▶ REQUIRED WORK: For this exercise, output the line containing "ConnectionError if the" and every line after it through the end of the records, exactly, and no other line.
§
Lemma post_spec b st :
  api_spec (foreign_keys cfg) (PostHeroPower b) st (handle cfg (PostHeroPower b) st).
Proof.
  destruct b as [data| |].
  2,3: apply spec_post_undecodable; [done|do 2 eexists; split; [done|lia]].
  destruct (post_body_wf data) eqn:Hwf.
  2:{ destruct (create_hero_power cfg (BodyJson data) st) as [[r st']|x] eqn:E.
      - unfold handle, route. rewrite E. apply spec_post_malformed; [done|].
        destruct (create_hero_power_Ok _ _ _ _ _ E) as [[-> ->]|Hrow]; auto.
      - rewrite (handle_Raise _ _ _ x) by (done || exact (no_http_create_hero_power _ _ _ _ E)).
        apply spec_post_malformed; [done|]. right; left. split; [by eexists|done]. }
  destruct data as [| | | | |kvs]; try discriminate. simpl in Hwf.
  destruct (obj_lookup "strength" kvs) as [sv|] eqn:Hs, (obj_lookup "hero_id" kvs) as [hv|] eqn:Hh,
    (obj_lookup "power_id" kvs) as [pv|] eqn:Hpv; try discriminate.
  apply andb_prop in Hwf as [Hhr Hpr].
  unfold handle, route, create_hero_power. cbn [request_json rbind].
  rewrite (py_getitem_lookup _ _ _ Hs), (py_getitem_lookup _ _ _ Hh),
    (py_getitem_lookup _ _ _ Hpv). cbn [rbind].
  destruct (py_in_strs sv valid_strengths) eqn:Hin.
  2:{ rewrite validate_strength_invalid.
      - apply (spec_post_invalid _ _ sv _ _ _ Hs Hh Hpv). unfold strength_ok.
        rewrite <- py_in_strs_iff. congruence.
      - rewrite <- py_in_strs_iff. congruence. }
  apply py_in_strs_iff in Hin as (s & -> & Hin).
  rewrite (validate_strength_valid s Hin). cbn [rbind bind_strength bind_string].
  destruct (decide (ref_fits hv)) as [Hhf|Hhf].
  2:{ rewrite (bind_int_ref_overflow hv Hhf). cbn [rbind try_except_ValueError].
      apply (spec_post_overflow _ _ s hv pv); [done|done|done|done|tauto|by eexists]. }
  destruct (is_ref_bind hv Hhr Hhf) as (hid & -> & Hhid). rewrite Hhid. cbn [rbind].
  destruct (decide (ref_fits pv)) as [Hpf|Hpf].
  2:{ rewrite (bind_int_ref_overflow pv Hpf). cbn [rbind try_except_ValueError].
      apply (spec_post_overflow _ _ s (jint_opt hid) pv); [done|done|done|done|tauto|by eexists]. }
  destruct (is_ref_bind pv Hpr Hpf) as (pid & -> & Hpid). rewrite Hpid. cbn [rbind].
  pose proof (bind_int_ref_range _ _ Hhid) as Hhb. pose proof (bind_int_ref_range _ _ Hpid) as Hpb.
  destruct (insert_hero_power cfg s hid pid st) as [[hp st']|x] eqn:Ei.
  - destruct (insert_hero_power_row_added _ _ _ _ _ _ _ Hin Hhb Hpb Ei) as [Hrow ->].
    cbn [rbind]. rewrite to_dict_hero_power_detail. cbn [rbind try_except_ValueError].
    by apply spec_post_created.
  - unfold insert_hero_power in Ei.
    destruct (foreign_keys cfg && negb (ref_ok (heroes st) hid && ref_ok (powers st) pid))
      eqn:E; [|discriminate].
    injection Ei as <-. cbn [rbind try_except_ValueError].
    apply andb_prop in E as [Hfk Hbad].
    apply (spec_post_dangling _ _ s hid pid); [done|done|done|done|done|done|done| |by eexists].
    intros [Hh' Hp']. apply ref_ok_resolves in Hh', Hp'. by rewrite Hh', Hp' in Hbad.
Qed.
Definition run_fr : UpsertEntryInput.t :=
  {| UpsertEntryInput.id := None;
     UpsertEntryInput.term := "run";
     UpsertEntryInput.language := Some "fr";
     UpsertEntryInput.lemma := None;
     UpsertEntryInput.payload := None;
     UpsertEntryInput.partOfSpeech := Some "verb";
     UpsertEntryInput.fetchedAt := None |}.

(** [upsertEntry({id, term: "run", lemma: "run"})] *)
Definition run_lemma (id : Z) : UpsertEntryInput.t :=
  {| UpsertEntryInput.id := Some id;
     UpsertEntryInput.term := "run";
     UpsertEntryInput.language := None;
     UpsertEntryInput.lemma := Some "run";
     UpsertEntryInput.payload := None;
     UpsertEntryInput.partOfSpeech := None;
     UpsertEntryInput.fetchedAt := None |}.

(** The world after the entry "run" (id 1) was inserted. *)
Definition world1 : World := after (upsertEntry run_fr) world0.

Definition plural : AddVariantInput.t :=
  {| AddVariantInput.entryId := 1;
     AddVariantInput.variant := "runs";
     AddVariantInput.variantType := Some "plural" |}.

Definition starred : SaveUserNoteInput.t :=
  {| SaveUserNoteInput.entryId := 1;
     SaveUserNoteInput.tags := None;
     SaveUserNoteInput.note := None;
     SaveUserNoteInput.exampleSentence := None;
     SaveUserNoteInput.isStarred := Some true;
     SaveUserNoteInput.familiarity := None |}.

Definition noted : SaveUserNoteInput.t :=
  {| SaveUserNoteInput.entryId := 1;
     SaveUserNoteInput.tags := None;
     SaveUserNoteInput.note := Some "means to jog";
     SaveUserNoteInput.exampleSentence := None;
     SaveUserNoteInput.isStarred := None;
     SaveUserNoteInput.familiarity := None |}.

Definition looked_up : LogLookupInput.t :=
  {| LogLookupInput.term := "run";
     LogLookupInput.language := None;
     LogLookupInput.entryId := None;
     LogLookupInput.source := Some "web";
     LogLookupInput.context := None |}.

(** [logLookup({term: "run", entryId: 1})] *)
Definition looked_up_run : LogLookupInput.t :=
  {| LogLookupInput.term := "run";
     LogLookupInput.language := None;
     LogLookupInput.entryId := Some 1;
     LogLookupInput.source := None;
     LogLookupInput.context := None |}.

(** [logLookup({term: "run", entryId: 99})] *)
Definition looked_up_nothing : LogLookupInput.t :=
  {| LogLookupInput.term := "run";
     LogLookupInput.language := None;
     LogLookupInput.entryId := Some 99;
     LogLookupInput.source := None;
     LogLookupInput.context := None |}.

(** The world after U1 starred the entry "run", looked it up, and U2
    looked it up as well. *)
Definition world2 : World :=
  after (saveUserNote starred (signed_in "u1")) world1.

Definition world3 : World :=
  after (logLookup looked_up (signed_in "u1")) world2.

Definition world4 : World :=
  after (logLookup looked_up (signed_in "u2")) world3.

(** Some further calls. *)
Definition later_calls : list (Call * ActionAPIContext) :=
  [ (CallUpsertEntry (run_lemma 1), anonymous);
    (CallUpsertEntry run_fr, anonymous);
    (CallSaveUserNote noted, signed_in "u2");
    (CallLogLookup looked_up, signed_in "u2");
    (CallListUserNotes, signed_in "u1") ].

End Sample.

(** * Properties *)

(** ** The query builder *)

Section QueryFacts.
Context {row : Type}.
Implicit Types (p q : row -> bool) (rows : list row).

Lemma first_limit_where p rows :
  first (limit 1 (where_ p rows)) = find p rows.
Proof.
  unfold first, limit, where_.
  induction rows as [|r rows IH]; simpl; [reflexivity|].
  destruct (p r); simpl; [reflexivity | exact IH].
Qed.

Lemma find_where p rows : find p rows = hd_error (where_ p rows).
Proof.
  unfold where_. induction rows as [|r rows IH]; simpl; [reflexivity|].
  destruct (p r); simpl; [reflexivity | exact IH].
Qed.

Lemma first_updated_rows (set : row -> row) p rows :
  first (updated_rows set p rows) = option_map set (find p rows).
Proof.
  unfold first, updated_rows.
  induction rows as [|r rows IH]; simpl; [reflexivity|].
  destruct (p r); simpl; [reflexivity | exact IH].
Qed.

Lemma find_none_where p rows :
  find p rows = None -> where_ p rows = [].
Proof.
  unfold where_. induction rows as [|r rows IH]; simpl; [reflexivity|].
  destruct (p r); [discriminate | exact IH].
Qed.

Lemma where_none p rows :
  (forall r, In r rows -> p r = false) -> where_ p rows = [].
Proof.
  unfold where_. induction rows as [|r rows IH]; simpl; intros H.
  - reflexivity.
  - rewrite (H r (or_introl eq_refl)). apply IH.
    intros x Hx. apply H. now right.
Qed.

Lemma next_id_above (id : row -> Z) rows r :
  In r rows -> id r < next_id id rows.
Proof.
  unfold next_id. induction rows as [|x rows IH]; simpl; [tauto|].
  intros [-> | H]; [lia | specialize (IH H); lia].
Qed.

Lemma next_id_positive (id : row -> Z) rows : 0 < next_id id rows.
Proof.
  unfold next_id. induction rows as [|x rows IH]; simpl; lia.
Qed.

Lemma next_id_fresh (id : row -> Z) rows :
  ~ In (next_id id rows) (map id rows).
Proof.
  intros H. apply in_map_iff in H. destruct H as (r & E & H).
  apply (next_id_above id) in H. lia.
Qed.

Lemma update_rows_ids (id : row -> Z) (set : row -> row) p rows :
  (forall r, id (set r) = id r) ->
  map id (update_rows set p rows) = map id rows.
Proof.
  intros Hid. unfold update_rows. rewrite map_map.
  apply map_ext. intros r. destruct (p r); auto.
Qed.

End QueryFacts.

(** ** Authentication and identity resolution *)

Lemma requireUser_signed_in context u w :
  current_user context = Some u -> requireUser context w = (Return u, w).
Proof.
  unfold current_user, requireUser.
  destruct (optchain (locals context) user); simpl; intros H;
    try discriminate.
  now inversion H.
Qed.

Lemma requireUser_anonymous context w :
  current_user context = None ->
  requireUser context w = (Throw UNAUTHORIZED, w).
Proof.
  unfold current_user, requireUser.
  destruct (optchain (locals context) user); simpl; intros H;
    try discriminate; reflexivity.
Qed.

Lemma requireUser_returns context u w w' :
  requireUser context w = (Return u, w') ->
  current_user context = Some u /\ w' = w.
Proof.
  unfold current_user, requireUser.
  destruct (optchain (locals context) user); simpl; intros H;
    inversion H; auto.
Qed.

Lemma find_entry_some id d :
  entry_exists id d ->
  exists e, find (fun r => Z.eqb (DictionaryEntries.id r) id)
                 (tDictionaryEntries d) = Some e.
Proof.
  intros (e & Hin & Hid).
  destruct (find _ _) as [x|] eqn:F; [now exists x|].
  apply (find_none _ _ F) in Hin. simpl in Hin. lia.
Qed.

Lemma find_entry_none id d :
  ~ entry_exists id d ->
  find (fun r => Z.eqb (DictionaryEntries.id r) id)
       (tDictionaryEntries d) = None.
Proof.
  intros H. destruct (find _ _) as [x|] eqn:F; [|reflexivity].
  exfalso. apply H. apply find_some in F. destruct F as [Hin E].
  exists x. split; [exact Hin | lia].
Qed.

(** Unfolds a handler down to the query builder. *)
Ltac run_handler :=
  unfold bind, ret, throw, newDate, or_newDate,
    select_DictionaryEntries, select_UserWordNotes, select_LookupHistory,
    insert_DictionaryEntries, insert_EntryVariants, insert_UserWordNotes,
    insert_LookupHistory, update_DictionaryEntries, update_UserWordNotes,
    with_db; simpl.

Lemma unauthenticated_calls_refused_aux context w :
  current_user context = None ->
  (forall input, saveUserNote input context w = (Throw UNAUTHORIZED, w)) /\
  (forall input, logLookup input context w = (Throw UNAUTHORIZED, w)).
Proof.
  intros H. pose proof (requireUser_anonymous context w H) as R.
  split; intros; unfold saveUserNote, logLookup, bind; rewrite R;
    reflexivity.
Qed.

(** C7. A call of saveUserNote, listUserNotes, logLookup or
    listLookupHistory whose context carries no authenticated user throws
    UNAUTHORIZED and leaves the world, hence the store, as it was. *)
Theorem unauthenticated_calls_are_refused context w :
  current_user context = None ->
  (forall input, saveUserNote input context w = (Throw UNAUTHORIZED, w)) /\
  listUserNotes context w = (Throw UNAUTHORIZED, w) /\
  (forall input, logLookup input context w = (Throw UNAUTHORIZED, w)) /\
  listLookupHistory context w = (Throw UNAUTHORIZED, w).
Proof.
  intros H. pose proof (requireUser_anonymous context w H) as R.
  repeat split; intros;
    unfold saveUserNote, listUserNotes, logLookup, listLookupHistory, bind;
    rewrite R; reflexivity.
Qed.

Lemma unauthenticated_calls_are_refused_witness :
  current_user Sample.anonymous = None /\
  saveUserNote Sample.starred Sample.anonymous Sample.world1
    = (Throw UNAUTHORIZED, Sample.world1) /\
  listUserNotes Sample.anonymous Sample.world1
    = (Throw UNAUTHORIZED, Sample.world1) /\
  logLookup Sample.looked_up Sample.anonymous Sample.world1
    = (Throw UNAUTHORIZED, Sample.world1) /\
  listLookupHistory Sample.anonymous Sample.world1
    = (Throw UNAUTHORIZED, Sample.world1).
Proof.
  destruct (unauthenticated_calls_are_refused
              Sample.anonymous Sample.world1 eq_refl) as (S & L & G & H).
  split; [reflexivity|].
  split; [apply S|]. split; [exact L|]. split; [apply G | exact H].
Defined.

(** C8. For an authenticated caller, in any world, listUserNotes returns
    exactly the stored notes whose userId is the caller's id: every note
    it returns belongs to the caller. *)
Theorem listUserNotes_returns_only_own_notes context u w :
  current_user context = Some u ->
  exists notes,
    listUserNotes context w = (Return notes, w) /\
    (forall n, In n notes -> UserWordNotes.userId n = User.id u) /\
    (forall n, In n notes <->
       In n (tUserWordNotes (db w)) /\ UserWordNotes.userId n = User.id u).
Proof.
  intros H.
  exists (where_ (fun r => String.eqb (UserWordNotes.userId r) (User.id u))
                 (tUserWordNotes (db w))).
  assert (M : forall n,
    In n (where_ (fun r => String.eqb (UserWordNotes.userId r) (User.id u))
                 (tUserWordNotes (db w))) <->
    In n (tUserWordNotes (db w)) /\ UserWordNotes.userId n = User.id u).
  { intros n. unfold where_. rewrite filter_In, String.eqb_eq. tauto. }
  split; [|split].
  - unfold listUserNotes, bind.
    rewrite (requireUser_signed_in context u w H). reflexivity.
  - intros n Hn. now apply M in Hn.
  - exact M.
Qed.
(** The loop of [_reopen_blocked], [while n_attempts <= max_attempts], with
    [remaining = max_attempts + 1 - n_attempts]. *)
Fixpoint reopen_attempts (remaining : nat) (wait_secs : Z) : M unit :=
  match remaining with
  | 0 => ret tt
  | S remaining' =>
      sleep wait_secs ;;
      _press_key "Enter" ;;
      err <- _is_error_message ;;
      if negb err then ret tt else reopen_attempts remaining' wait_secs
  end.

Definition _reopen_blocked (max_attempts : nat) (wait_secs : Z) : M unit :=
  reopen_attempts (max_attempts + 1) wait_secs ;;
  err <- _is_error_message ;;
  when err (t <- com QM02 stat_text ;; raise (NotificationCompletionError t)).

Definition _search_notification (val : N) : M unit :=
  _set_notification_id (str val) ;;
  _press_key "Enter" ;;
  popup <- _is_popup_dialog ;;
  when popup (_close_popup_dialog true 3) ;;
  msg <- com QM02 stat_text ;;
  when (contains "does not exist" msg) (raise (NotificationCompletionError msg)) ;;
  when (contains "can only be displayed" msg)
    (_press_key "F12" ;; raise (NotificationCompletionWarning msg)) ;;
  if contains "blocked" msg then _reopen_blocked 3 2
  else
    popup <- _is_popup_dialog ;;
    when popup (_close_popup_dialog true 3 ;;
                _to_initial_screen ;;
                raise (NotificationCompletionError msg)).

Definition _complete (fuel : nat) : M unit :=
  tasks <- _get_available_tasks ;;
  for_each tasks (fun item =>
    let '(task_num, param) := item in
    if negb (completion_date param =? "") then ret tt
    else _complete_task fuel task_num) ;;
  act QM02 (Press "tbar[1]/btn[20]") ;;
  t <- com QM02 window_text ;;
  when (t =? "Status check error")
    (_close_popup_dialog false 3 ;;
     _press_key "F12" ;;
     popup <- _is_popup_dialog ;;
     when popup (_close_popup_dialog false 3) ;;
     raise (NotificationCompletionError "Status check error!")).

Definition start (sess : nat) : M unit :=
  assign_sess QM02 (Some sess) ;;
  com QM02 (fun _ => tt) ;;          (* _sess.findById("wnd[0]") *)
  com QM02 (fun _ => tt) ;;          (* _main_wnd.findById("sbar") *)
  act QM02 (StartTransaction "QM02") ;;
  _clear_notification_search_field.

Definition close : M unit := fun E w =>
  match get_sess QM02 w with
  | None => (Ok tt, w)
  | Some _ =>
      (act QM02 EndTransaction ;;
       popup <- _is_popup_dialog ;;
       when popup (_close_popup_dialog true 3) ;;
       assign_sess QM02 None) E w
  end.

Definition complete_notification (fuel : nat) (notif_id : N) : M unit :=
  except_com_error QM02
    (_check_prerequisities ;;
     _search_notification notif_id ;;
     _activate_tab "Data" ;;
     _get_task_viewer ;;
     _complete fuel ;;
     _press_key "Enter" ;;
     _clear_notification_search_field).

End qm02.

(** ** engine/sap.py *)

Module sap.

Definition is_connect (e : event) : bool :=
  match e with
  | Connect _ _ => true
  | _ => false
  end.

(** Modelled from the spec: [engine/sap.py] is not among the sources.  The
    design document, section 4.1: "open(system) -> Handle fails with
    ConnectionError if the remote host is unreachable or rejects the
    session", and a handle "may be recreated on connection loss".  Sessions
    are numbered in the order in which they are opened. *)
Definition connect (system : string) : M nat := fun E w =>
  if reachable E (hist w) then
    let s := length (filter is_connect (hist w)) in
    (Ok s, record_event (Connect system s) w)
  else (Raise (ConnectionError "Could not connect to SAP."), w).

End sap.

(** ** engine/controller.py: the three processing stages *)

Module controller.

Definition ORDER_NUMBERING_PREFIX : string := "501".
Definition MAX_RECOVERY_ATTEMPTS : nat := 3.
§
▶ RESPONSE BOX:
    ConnectionError if the remote host is unreachable or rejects the
    session", and a handle "may be recreated on connection loss".  Sessions
    are numbered in the order in which they are opened. *)
Definition connect (system : string) : M nat := fun E w =>
  if reachable E (hist w) then
    let s := length (filter is_connect (hist w)) in
    (Ok s, record_event (Connect system s) w)
  else (Raise (ConnectionError "Could not connect to SAP."), w).

End sap.

(** ** engine/controller.py: the three processing stages *)

Module controller.

Definition ORDER_NUMBERING_PREFIX : string := "501".
Definition MAX_RECOVERY_ATTEMPTS : nat := 3.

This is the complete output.